Après son arrivée, il a monté la section politique du site, présidentielle américaine oblige. S’il n’y a pas (encore) de section économie ni finance sur Buzzfeed, la culture Web y règne en maître, avec des «verticaux» pour la cuisine, la technologie, lifestyle, la musique, les animaux, et des intitulés inédits, comme «rewind» (en gros, des agrégats de souvenirs) et LGBT, l’acronyme de « lesbiennes, gays, bisexuels et transgenres».

Avec des bureaux à New York, Washington DC et Los Angeles, Buzzfeed s’attache les services de journalistes habitués à faire du terrain, dont Richard Rushfield et Kate Aurthur, venus du Los Angeles Times. De quoi étoffer les équipes centrées jusque-là sur l’agrégation de perles repérées sur le réseau, sur l’édition de listes, très prisées sur le Web, et la création de GIFS animés.

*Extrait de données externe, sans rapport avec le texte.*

End Analytics.

(** ** The rule table of the specification (section 4.1)

    Written from the specification's table, one summand per row, each row
    tested on its own; compared with [calculate_optimization_score] below. *)

Module ScoreSpec.

Definition adjust (condition : bool) (adjustment : Z) : Z :=
  if condition then adjustment else 0.

Definition spec_duration_adjustments (duration : Z) : Z :=
  adjust (duration <? 120) (-10)
  + adjust ((480 <=? duration) && (duration <=? 900)) 10
  + adjust (1800 <? duration) (-15).

Definition spec_engagement_adjustments (engagement_rate : float) : Z :=
  adjust (0.05 <? engagement_rate)%float 15
  + adjust ((0.02 <? engagement_rate)%float && negb (0.05 <? engagement_rate)%float) 5
  + adjust (engagement_rate <? 0.005)%float (-20).

Definition spec_title_adjustments (title_length : Z) : Z :=
  adjust (60 <? title_length) (-5)
  + adjust (title_length <? 30) (-5).

Definition spec_views_adjustments (views : Z) : Z :=
  adjust (100000 <? views) 10
  + adjust ((10000 <? views) && negb (100000 <? views)) 5
  + adjust (views <? 1000) (-10).

Definition spec_adjustments (duration : Z) (engagement_rate : float)
    (title_length views : Z) : Z :=
  spec_duration_adjustments duration
  + spec_engagement_adjustments engagement_rate
  + spec_title_adjustments title_length
  + spec_views_adjustments views.

Definition clamp_0_100 (score : Z) : Z := Z.max 0 (Z.min 100 score).

Definition spec_score (duration : Z) (engagement_rate : float)
    (title_length views : Z) : Z :=
  clamp_0_100 (50 + spec_adjustments duration engagement_rate title_length views).

End ScoreSpec.

(** ** Names used in the statements about [src/analytics.py] *)

Module AnalyticsSpec.
Import Py Analytics.

(** The premises of the worked example of section 8. *)
Definition worked_example (v : VideoData) : Prop :=
  duration_s v = Some 600 /\ views v = Some 50000
  /\ likes v = Some 1000 /\ comments v = Some 200.
(** * Reviewllama: the review reconciler of the content script and the
      badge handler of the background worker

    A shallow embedding of the content script (the revision with batch
    analysis and knowledge-base matching) and of [handleBadgeUpdate] from
    the background service worker.

    JavaScript strings are sequences of UTF-16 code units, numbers that the
    script only ever uses as integers are in [Z], the DOM is a forest of
    element and text nodes addressed by child-index paths, the [Map] of
    reviews is a finite map, and a thrown exception is an explicit
    [Throw] completion. *)

From Stdlib Require Import ZArith Lia Ascii String DecimalString.
From Stdlib Require DecimalZ DecimalPos.
From stdpp Require Import base decidable option list sorting gmap strings.

Local Open Scope Z_scope.

(** ** Completions: normal results and thrown exceptions *)

Inductive JsError : Type :=
  | URIError
  | TypeError
  | InvalidCharacterError
  | NotFoundError
  | Rejected.

Inductive Completion (A : Type) : Type :=
  | Normal (a : A)
  | Throw (e : JsError).
Arguments Normal {A} a.
Arguments Throw {A} e.

Definition completion_bind {A B} (f : A → Completion B) (c : Completion A)
  : Completion B :=
  match c with
  | Normal a => f a
  | Throw e => Throw e
  end.

#[global] Instance completion_ret : MRet Completion := @Normal.
#[global] Instance completion_mbind : MBind Completion := @completion_bind.

(** ** Strings *)

Abbreviation jsstring := (list Z).

(** A literal of ASCII characters as code units. *)
Definition str (s : string) : jsstring :=
  (λ a, Z.of_nat (nat_of_ascii a)) <$> list_ascii_of_string s.

(** The en dash, U+2013. *)
Definition enDash : Z := 8211.

Module Js.

(** [String.prototype.includes] *)
Fixpoint startsWith (s p : jsstring) : bool :=
  match p, s with
  | [], _ => true
  | _ :: _, [] => false
  | b :: p', a :: s' => (a =? b) && startsWith s' p'
  end.

Fixpoint includes (s p : jsstring) : bool :=
  startsWith s p ||
  match s with
  | [] => false
  | _ :: s' => includes s' p
  end.

(** WhiteSpace and LineTerminator code units, as [trim] strips them. *)
Definition isLineTerminator (c : Z) : bool :=
  (c =? 10) || (c =? 13) || (c =? 8232) || (c =? 8233).

Definition isWhiteSpace (c : Z) : bool :=
  (c =? 9) || (c =? 11) || (c =? 12) || (c =? 32) || (c =? 160)
  || (c =? 5760) || ((8192 <=? c) && (c <=? 8202))
  || (c =? 8239) || (c =? 8287) || (c =? 12288) || (c =? 65279).

Definition isTrimmed (c : Z) : bool := isWhiteSpace c || isLineTerminator c.

Fixpoint trimStart (s : jsstring) : jsstring :=
  match s with
  | [] => []
  | c :: s' => if isTrimmed c then trimStart s' else s
  end.

Definition trim (s : jsstring) : jsstring :=
  reverse (trimStart (reverse (trimStart s))).

Definition substring0 (n : nat) (s : jsstring) : jsstring := take n s.

(** [String(n)] and template interpolation of an integer [n]: its decimal
    digits (the form JavaScript prints for every integer of absolute value
    below 10^21). *)
Definition toString (n : Z) : jsstring :=
  str (NilZero.string_of_int (Z.to_int n)).

(** *** [encodeURIComponent] *)

Definition isAlnum (c : Z) : bool :=
  ((48 <=? c) && (c <=? 57)) || ((65 <=? c) && (c <=? 90))
  || ((97 <=? c) && (c <=? 122)).

(** The marks [-_.!~*'()] are left alone besides letters and digits. *)
Definition uriUnescaped (c : Z) : bool :=
  isAlnum c || bool_decide (c ∈ [45; 95; 46; 33; 126; 42; 39; 40; 41]).

Definition isHighSurrogate (c : Z) : bool := (55296 <=? c) && (c <=? 56319).
Definition isLowSurrogate (c : Z) : bool := (56320 <=? c) && (c <=? 57343).
(** * Data Analysis Assistant (app.py): model and properties

    A shallow embedding of the Streamlit application [app.py]: the event
    stream consumer [data_streamer], the tool dispatcher
    [handle_requires_action], the placeholder tool [analyze_data], the
    helpers around the remote client and the orchestrator [main].

    The program is effectful Python.  It is modelled in a monad [M] that
    threads the session state ([streamlit.session_state]), accumulates the
    ordered list of observable effects (remote calls with their outcome,
    queue operations, yielded fragments, UI calls, log records, sleeps) and
    propagates exceptions.  Everything outside the program (the remote
    service, the environment variables, the image decoder, Streamlit's
    verdict on a download button, the recursion depth left to the
    interpreter) is an explicit [env] value, so every statement is
    quantified over all behaviours of the remote service. *)

From Stdlib Require Import String Ascii List Bool Arith NArith ZArith DecimalString Lia.
Import ListNotations.
Local Open Scope string_scope.
Local Open Scope list_scope.
Set Warnings "-register-all".
(** C2 (amended). A falsy clientKey makes initCSF return null, without
    throwing and without constructing a CSF; what it emits before is the
    missing-clientKey warning when the setup object has a "rootNode"
    property, and the missing-rootNode error when it has none. *)
Theorem initCSF_missing_clientKey (q : loc) (σ : state) (o : obj) :
  heap σ !! q = Some o →
  falsy (prop o "clientKey") = true →
  ∃ σ', initCSF (Some q) σ = (Returned None, σ') ∧
        emitted σ σ' =
          [if bool_decide (is_Some (o !! "rootNode"))
           then logger_warn msg_no_clientKey
           else logger_error msg_no_rootNode] ∧
        existsb constructsCSF (emitted σ σ') = false.
Proof.
  intros Hq Hck. rewrite (initCSF_object q σ o Hq), Hck.
  destruct (bool_decide (is_Some (o !! "rootNode")));
    (eexists; split; [done|]); erewrite emitted_app by done; done.
Qed.

(** C3 (amended). Called with a setup object, initCSF returns (null or a
    handle) and does not throw; called without one, it throws the error
    'No securedFields configuration object defined' and leaves the state as
    it was. *)
Theorem initCSF_throws_iff_absent (p : option loc) (σ : state) :
  match p with
  | Some q => ∃ r σ', initCSF (Some q) σ = (Returned r, σ')
  | None => initCSF None σ = (Thrown msg_no_config, σ)
  end.
Proof.
  destruct p as [q|]; [|apply initCSF_absent].
  pose proof (initCSF_present q σ) as E. cbv zeta in E. rewrite E.
  repeat case_match; eauto.
Qed.

(** C4 (amended). The checks run in the order: "rootNode" property there,
    clientKey truthy, rootNode resolves to an element.  What initCSF emits is
    decided by the first one that fails: with a rootNode that is there and a
    falsy clientKey it is the clientKey warning, whether the rootNode
    resolves or not. *)
Theorem initCSF_check_order (q : loc) (σ : state) (o : obj) :
  heap σ !! q = Some o →
  ∃ r σ', initCSF (Some q) σ = (r, σ') ∧
    emitted σ σ' =
      if negb (bool_decide (is_Some (o !! "rootNode"))) then
        [logger_error msg_no_rootNode]
      else if falsy (prop o "clientKey") then
        [logger_warn msg_no_clientKey]
      else if negb (toBoolean (findRootNode (prop o "rootNode"))) then
        (if window_console_error
         then [console_error msg_rootNode_not_found (normalizedType o)]
         else [])
      else [new_CSF (fresh (dom (heap σ)))].
Proof.
  intros Hq. rewrite (initCSF_object q σ o Hq).
  repeat case_match; simplify_eq/=;
    (do 2 eexists; split; [done|]); erewrite emitted_app by done; done.
Qed.

(** C5. initCSF works on a copy whose type is 'card' when the given type is
    a generic card type, and the given type otherwise; it is that object the
    CSF is constructed from, and that type the cannot-find-rootNode error
    reports.  The other properties of the copy, "rootNode" apart, are the
    given ones. *)
Theorem initCSF_normalizes_type (q : loc) (σ : state) (o : obj) :
  heap σ !! q = Some o →
  ∃ r σ' (o' : obj),
    initCSF (Some q) σ = (Returned r, σ') ∧
    heap σ' !! fresh (dom (heap σ)) = Some o' ∧
    prop o' "type" =
      (if cardType_isGenericCardType (prop o "type") then VStr "card" else prop o "type") ∧
    (∀ k, k ≠ "type" → k ≠ "rootNode" → o' !! k = o !! k) ∧
    (∀ c, r = Some c → c = createReturnObject (CSF_constructor o')) ∧
    (∀ m a, console_error m a ∈ emitted σ σ' → a = prop o' "type").
Proof.
  intros Hq. rewrite (initCSF_object q σ o Hq).
  assert (Hty : ∀ v, prop (<["rootNode" := v]> (<["type" := normalizedType o]> o)) "type"
                     = normalizedType o).
  { intros v. rewrite prop_insert_ne by done. apply prop_insert_eq. }
  fold (normalizedType o).
  repeat case_match; do 3 eexists;
    (split; [done|]); cbn [heap]; rewrite lookup_insert_eq;
    (split; [done|]); rewrite ?Hty, ?prop_insert_eq;
    (split; [reflexivity|]);
    (split; [intros k ? ?; by rewrite ?lookup_insert_ne by done|]);
    (split; [by intros c [= <-]|]);
    intros m a; erewrite emitted_app by done;
    rewrite ?list_elem_of_singleton; try (by intros [= _ <-]);
    try (by intros ?%elem_of_nil); by intros [=].
Qed.
(** * MEV-BOT: plugin lifecycle producer and startup configuration

    A shallow embedding of
    - [src/producers/interface_producer.py] (class [InterfaceProducer]) and
    - [src/cli.py] (startup configuration loading and argument overrides),
    with the properties of the specification stated over it.

    The first half of the file holds the model, the second half the
    properties. *)

From Stdlib Require Import Floats.
From stdpp Require Import gmap strings list.
(** [compress_func], entering each of its calls in the list of commands:
    the quality it was given and the verdict on what it left.  What the
    call did to that list otherwise is dropped, so that the entries added
    while a computation runs are the calls it made, oldest first. *)
Definition recorded (target_bytes : Z) (compress_func : encoder) : encoder :=
  fun in_path out_path quality w =>
    let '(r, w') := compress_func in_path out_path quality w in
    (r, World (fs w') (error_log w') (warnings w') (status_line w')
              (commands w ++ [[pretty quality; verdict target_bytes out_path r w']])
              (entropy w')).

(** The entry of a call that met the budget. *)
Definition met_budget (call : list string) : bool :=
  match call with
  | [_; v] => String.eqb v "fits"
  | _ => false
  end.

(** The world in which the loop of [find_best_quality] starts. *)
Definition search_start (target_kb : Z) (w : world) : world :=
  snd (_update_status (STRINGS.status_finding_quality target_kb) w).

(** The loop variables after a probe that did not meet the budget. *)
Definition lowered (st : search_state) : search_state :=
  SearchState (low st) (probe_quality st - 1) (best_quality st).

(** The encoder returns an outcome on every call. *)
Definition never_raises (compress_func : encoder) : Prop :=
  forall in_path out_path q w, exists r w',
    compress_func in_path out_path q w = (inr r, w').

(** An encoder that runs at most one external command per call. *)
Definition one_command (f : encoder) : Prop :=
  forall in_path out_path q w,
    (length (commands (snd (f in_path out_path q w))) <= Datatypes.S (length (commands w)))%nat.

(** What the loop keeps true of its variables. *)
Definition search_inv (st : search_state) : Prop :=
  1 <= low st /\ high st <= 100 /\ low st <= high st + 1 /\
  best_quality st < low st /\ (best_quality st = -1 \/ 1 <= best_quality st).

(** Where [get_tool_path] looks for a tool. *)
Definition tool_path (tool_name : string) : string :=
  get_resource_path (path_join "tools" tool_name).

(** The command line of the quantizer in [compress_png]. *)
Definition p_command (pngquant_path quality_range temp_path in_path : string) : list string :=
  [pngquant_path; "--force"; "--strip"; "--quality"; quality_range;
   "--speed=1"; "--output"; temp_path; in_path].

(** The command line of the further-compression pass in [compress_png]. *)
Definition z_command (zopflipng_path src dst : string) : list string :=
  [zopflipng_path; "-y"; "--iterations=15"; src; dst].

(** The intermediate file of the quantizer when the further pass is on. *)
Definition quant_path (out_path : string) : string :=
  path_join gettempdir ("quant_" ++ path_basename out_path).

(** The alpha samples of an image: those of its band "A", none when it
    has no such band. *)
Definition alpha_samples (img : image) : exn + list Z :=
  if bool_decide ("A" ∈ img_bands img) then img_alpha img else inr [].

(** The image is a palette image with a transparency entry. *)
Definition palette_transparency (img : image) : bool :=
  String.eqb (img_mode img) "P" && img_info_transparency img.
Lemma sub_opp x y : F32.sub (SFopp x) (SFopp y) ~~ SFopp (F32.sub x y).
Proof.
  destruct x as [s|s| |s mx ex], y as [t|t| |t my ey]; cbn [SFopp];
    try (destruct s, t; eqz_cases); try eqz_cases.
  unfold F32.sub, SFsub. rewrite !cond_Zopp_negb.
  replace (- cond_Zopp s (Zpos (fst (shl_align mx ex (Z.min ex ey))))
           - - cond_Zopp t (Zpos (fst (shl_align my ey (Z.min ex ey)))))
    with (- (cond_Zopp s (Zpos (fst (shl_align mx ex (Z.min ex ey))))
             - cond_Zopp t (Zpos (fst (shl_align my ey (Z.min ex ey))))))
    by lia.
  apply opp_binary_normalize.
Qed.

Lemma div_opp x d : F32.div (SFopp x) d = SFopp (F32.div x d).
Proof.
  destruct x as [s|s| |s mx ex], d as [t|t| |t my ey]; cbn [SFopp];
    try (destruct s, t; reflexivity); try reflexivity.
  unfold F32.div, F32.prec, F32.emax, SFdiv.
  destruct (SFdiv_core_binary 24 128 (Zpos mx) ex (Zpos my) ey) as [[mz ez] lz].
  rewrite opp_binary_round_aux. now destruct s, t.
Qed.

Lemma mul_self_opp u : F32.mul (SFopp u) (SFopp u) = F32.mul u u.
Proof.
  destruct u as [s|s| |s m e]; cbn [SFopp]; try (destruct s; reflexivity);
    try reflexivity.
Qed.

Lemma zero_cases x : is_zero x = true -> exists s, x = S754_zero s.
Proof. destruct x as [s| | |]; try discriminate. now exists s. Qed.

Lemma add_eqz_l x x' y : x ~~ x' -> F32.add x y ~~ F32.add x' y.
Proof.
  intros [->|[Hx Hx']]; [apply eqz_refl|].
  apply zero_cases in Hx, Hx'. destruct Hx as [s ->], Hx' as [s' ->].
  destruct y as [t|t| |t my ey]; try (destruct s, s', t; eqz_cases);
    eqz_cases.
Qed.

Lemma sub_eqz_r x m m' : m ~~ m' -> F32.sub x m ~~ F32.sub x m'.
Proof.
  intros [->|[Hm Hm']]; [apply eqz_refl|].
  apply zero_cases in Hm, Hm'. destruct Hm as [s ->], Hm' as [s' ->].
  destruct x as [t|t| |t mx ex]; try (destruct s, s', t; eqz_cases);
    eqz_cases.
Qed.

Participer aux conversations

La ligne éditoriale de Buzzfeed? S’incruster dans les conversations sur les réseaux sociaux, voire créer de quoi y susciter le débat. Pour cela, cap sur des contenus qui valent la peine d’être partagés sur le Web. «On ne vient pas sur Buzzfeed pour lire, on y vient pour partager des contenus», martèle Ben Smith. Lorsque, dans des rédactions ordinaires, on surveille l’actualité avant de définir un angle, à Buzzfeed, on regarde 200 posts sur Tumblr chaque matin avant de trouver un sujet. «Le social est notre point de départ», reprend Ben Smith, qui estime que le contenu fonctionne d’autant mieux s’il est de la toute dernière fraîcheur.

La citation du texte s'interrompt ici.